── Material shown ──
(** * KeyCL: the keyclsound generator (src/keyclsound-generator.pyw)

    A shallow embedding of the generator script and of the descriptor codec
    it contains.  Python values are modelled as follows.

    - [str] is a list of Unicode code points ([N]); this is what [strip],
      [endswith], [split] and [join] work on, and it lets the whitespace
      table of [str.strip] be written out in full.
    - [int] is [Z].
    - The Tk widgets, the module globals, the working directory, the dialogs
      shown so far and the collaborators (HTTP, random source, file
      permissions) are the fields of one record, [world], which every
      function of the script receives and returns (a state and exception
      monad [M]). *)

From Stdlib Require Import String Ascii ZArith NArith List Lia Bool.
From stdpp Require Import base option list gmap.

Local Open Scope N_scope.

(** ** Python strings *)

Module Py.

Definition char := N.
Definition str := list N.

(** A literal of the source, as code points (the literals used are ASCII). *)
Definition lit (s : string) : str :=
  map N_of_ascii (list_ascii_of_string s).

Definition NL : char := 10.

Definition eqb (a b : str) : bool := bool_decide (a = b).

(** [str.isspace] on one code point: the characters [str.strip()] removes. *)
Definition isspace (c : char) : bool :=
  ((0x09 <=? c) && (c <=? 0x0D)) || ((0x1C <=? c) && (c <=? 0x20))
  || (c =? 0x85) || (c =? 0xA0) || (c =? 0x1680)
  || ((0x2000 <=? c) && (c <=? 0x200A))
  || (c =? 0x2028) || (c =? 0x2029) || (c =? 0x202F) || (c =? 0x205F)
  || (c =? 0x3000).

Fixpoint lstrip (s : str) : str :=
  match s with
  | [] => []
  | c :: s' => if isspace c then lstrip s' else s
  end.

Definition rstrip (s : str) : str := rev (lstrip (rev s)).

(** [s.strip()] *)
Definition strip (s : str) : str := lstrip (rstrip s).

(** [s.endswith(suffix)] *)
Definition endswith (s suffix : str) : bool :=
  (length suffix <=? length s)%nat
  && eqb (skipn (length s - length suffix) s) suffix.

(** [s.endswith((a, b, ...))]: true as soon as one suffix matches. *)
Definition endswith_any (s : str) (suffixes : list str) : bool :=
  existsb (endswith s) suffixes.

(** [s.split(sep)] for a one-character separator: never the empty list. *)
Fixpoint split (sep : char) (s : str) : list str :=
  match s with
  | [] => [[]]
  | c :: s' =>
      if c =? sep then [] :: split sep s'
      else match split sep s' with
           | [] => [[c]]
           | w :: ws => (c :: w) :: ws
           end
  end.

(** [sep.join(parts)] *)
Fixpoint join (sep : str) (parts : list str) : str :=
  match parts with
  | [] => []
  | [w] => w
  | w :: ws => w ++ sep ++ join sep ws
  end.

(** [xs[:-1]] *)
Definition but_last {A} (xs : list A) : list A := removelast xs.

(** Decimal digits of a natural number, most significant first.  The fuel
    bounds the number of digits; [str_N] passes the bit length plus one. *)
Fixpoint dec_digits (fuel : nat) (n : N) (acc : str) : str :=
  match fuel with
  | O => acc
  | S fuel' =>
      let acc' := (48 + n mod 10) :: acc in
      if n / 10 =? 0 then acc' else dec_digits fuel' (n / 10) acc'
  end.

Definition str_N (n : N) : str := dec_digits (S (N.size_nat n)) n [].

(** [str(i)] for an [int], as an f-string renders [{i}]. *)
Definition str_int (i : Z) : str :=
  match i with
  | Z0 => str_N 0
  | Zpos p => str_N (Npos p)
  | Zneg p => 45 :: str_N (Npos p)
  end.

Definition isdigit (c : char) : bool := (48 <=? c) && (c <=? 57).

End Py.

Arguments Py.lit : simpl never.

(** ** Values exchanged with the collaborators *)

(** The exceptions the script can meet; all are subclasses of [Exception]. *)
Inductive exn :=
| IndexError
| OSError
| UnicodeEncodeError
| RequestException
| JSONDecodeError.

(** One element of a directory listing, as the listing service documents it:
    the script reads [item['name']], [item['type']], [item['path']] and
    [item['download_url']].  The listing is taken to keep to that interface:
    a body that is JSON is a list of objects that carry the four keys with
    strings as values.  On a body that breaks it (an object instead of a
    list, an element without one of the keys) the script raises [TypeError]
    or [KeyError] where it reads the element; such bodies are not values of
    this type, and the properties below that depend on the elements are
    properties of listings that keep to the interface. *)
Record item := {
  item_name : Py.str;
  item_type : Py.str;
  item_path : Py.str;
  item_download_url : Py.str
}.

(** What [requests.get(url)] does: it raises, or it returns a response with a
    status code and a body; [response.json()] raises when the body is not
    JSON ([None]) and returns the listing otherwise. *)
Inductive http_result :=
| HttpRaises (e : exn)
| HttpResponse (status_code : Z) (json : option (list item)).

(** A call of [messagebox.showerror] or [messagebox.showinfo]. *)
Inductive dialog :=
| showerror (title message : Py.str)
| showinfo (title message : Py.str).

(** ** The world the script runs in *)

Record world := {
  (* module globals *)
  current_path : Py.str;
  selected_url : Py.str;                 (* tk.StringVar *)
  (* widgets *)
  title_entry : Py.str;
  author_entry : Py.str;
  desc_entry : Py.str;
  tags_entry : Py.str;
  manual_url_entry : Py.str;
  repo_label : Py.str;
  files_listbox : list Py.str;
  curselection : list nat;               (* files_listbox.curselection() *)
  listbox_select : option (list item);   (* items held by the bound handler *)
  (* effects *)
  files : gmap (list N) (list N);        (* working directory: name -> text *)
  dialogs : list dialog;                 (* message boxes shown, oldest first *)
  random_pos : nat;                      (* draws made so far *)
  (* collaborators, never written by the script *)
  random_source : nat -> Z;
  requests_get : Py.str -> http_result;
  open_denied : Py.str -> bool
}.

Definition set_current_path (v : Py.str) (w : world) : world :=
  {| current_path := v; selected_url := selected_url w;
     title_entry := title_entry w; author_entry := author_entry w;
     desc_entry := desc_entry w; tags_entry := tags_entry w;
     manual_url_entry := manual_url_entry w; repo_label := repo_label w;
     files_listbox := files_listbox w; curselection := curselection w;
     listbox_select := listbox_select w; files := files w;
     dialogs := dialogs w; random_pos := random_pos w;
     random_source := random_source w; requests_get := requests_get w;
     open_denied := open_denied w |}.

Definition set_selected_url (v : Py.str) (w : world) : world :=
  {| current_path := current_path w; selected_url := v;
     title_entry := title_entry w; author_entry := author_entry w;
     desc_entry := desc_entry w; tags_entry := tags_entry w;
     manual_url_entry := manual_url_entry w; repo_label := repo_label w;
     files_listbox := files_listbox w; curselection := curselection w;
     listbox_select := listbox_select w; files := files w;
     dialogs := dialogs w; random_pos := random_pos w;
     random_source := random_source w; requests_get := requests_get w;
     open_denied := open_denied w |}.

Definition set_manual_url_entry (v : Py.str) (w : world) : world :=
  {| current_path := current_path w; selected_url := selected_url w;
     title_entry := title_entry w; author_entry := author_entry w;
     desc_entry := desc_entry w; tags_entry := tags_entry w;
     manual_url_entry := v; repo_label := repo_label w;
     files_listbox := files_listbox w; curselection := curselection w;
     listbox_select := listbox_select w; files := files w;
     dialogs := dialogs w; random_pos := random_pos w;
     random_source := random_source w; requests_get := requests_get w;
     open_denied := open_denied w |}.

Definition set_repo_label (v : Py.str) (w : world) : world :=
  {| current_path := current_path w; selected_url := selected_url w;
     title_entry := title_entry w; author_entry := author_entry w;
     desc_entry := desc_entry w; tags_entry := tags_entry w;
     manual_url_entry := manual_url_entry w; repo_label := v;
     files_listbox := files_listbox w; curselection := curselection w;
     listbox_select := listbox_select w; files := files w;
     dialogs := dialogs w; random_pos := random_pos w;
     random_source := random_source w; requests_get := requests_get w;
     open_denied := open_denied w |}.

(** Replacing the rows of the list box; the selection is given with them. *)
Definition set_files_listbox (rows : list Py.str) (sel : list nat)
    (w : world) : world :=
  {| current_path := current_path w; selected_url := selected_url w;
     title_entry := title_entry w; author_entry := author_entry w;
     desc_entry := desc_entry w; tags_entry := tags_entry w;
     manual_url_entry := manual_url_entry w; repo_label := repo_label w;
     files_listbox := rows; curselection := sel;
     listbox_select := listbox_select w; files := files w;
     dialogs := dialogs w; random_pos := random_pos w;
     random_source := random_source w; requests_get := requests_get w;
     open_denied := open_denied w |}.

Definition set_listbox_select (v : option (list item)) (w : world) : world :=
  {| current_path := current_path w; selected_url := selected_url w;
     title_entry := title_entry w; author_entry := author_entry w;
     desc_entry := desc_entry w; tags_entry := tags_entry w;
     manual_url_entry := manual_url_entry w; repo_label := repo_label w;
     files_listbox := files_listbox w; curselection := curselection w;
     listbox_select := v; files := files w;
     dialogs := dialogs w; random_pos := random_pos w;
     random_source := random_source w; requests_get := requests_get w;
     open_denied := open_denied w |}.

Definition set_files (v : gmap (list N) (list N)) (w : world) : world :=
  {| current_path := current_path w; selected_url := selected_url w;
     title_entry := title_entry w; author_entry := author_entry w;
     desc_entry := desc_entry w; tags_entry := tags_entry w;
     manual_url_entry := manual_url_entry w; repo_label := repo_label w;
     files_listbox := files_listbox w; curselection := curselection w;
     listbox_select := listbox_select w; files := v;
     dialogs := dialogs w; random_pos := random_pos w;
     random_source := random_source w; requests_get := requests_get w;
     open_denied := open_denied w |}.

Definition set_dialogs (v : list dialog) (w : world) : world :=
  {| current_path := current_path w; selected_url := selected_url w;
     title_entry := title_entry w; author_entry := author_entry w;
     desc_entry := desc_entry w; tags_entry := tags_entry w;
     manual_url_entry := manual_url_entry w; repo_label := repo_label w;
     files_listbox := files_listbox w; curselection := curselection w;
     listbox_select := listbox_select w; files := files w;
     dialogs := v; random_pos := random_pos w;
     random_source := random_source w; requests_get := requests_get w;
     open_denied := open_denied w |}.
───
Activity:
Give again, word for word, every line of the listing above from the one with "match parts with" to the one with "(** ** Values", both inclusive, and nothing beyond them.

Exercise response:
  match parts with
  | [] => []
  | [w] => w
  | w :: ws => w ++ sep ++ join sep ws
  end.

(** [xs[:-1]] *)
Definition but_last {A} (xs : list A) : list A := removelast xs.

(** Decimal digits of a natural number, most significant first.  The fuel
    bounds the number of digits; [str_N] passes the bit length plus one. *)
Fixpoint dec_digits (fuel : nat) (n : N) (acc : str) : str :=
  match fuel with
  | O => acc
  | S fuel' =>
      let acc' := (48 + n mod 10) :: acc in
      if n / 10 =? 0 then acc' else dec_digits fuel' (n / 10) acc'
  end.

Definition str_N (n : N) : str := dec_digits (S (N.size_nat n)) n [].

(** [str(i)] for an [int], as an f-string renders [{i}]. *)
Definition str_int (i : Z) : str :=
  match i with
  | Z0 => str_N 0
  | Zpos p => str_N (Npos p)
  | Zneg p => 45 :: str_N (Npos p)
  end.

Definition isdigit (c : char) : bool := (48 <=? c) && (c <=? 57).

End Py.

Arguments Py.lit : simpl never.

(** ** Values exchanged with the collaborators *)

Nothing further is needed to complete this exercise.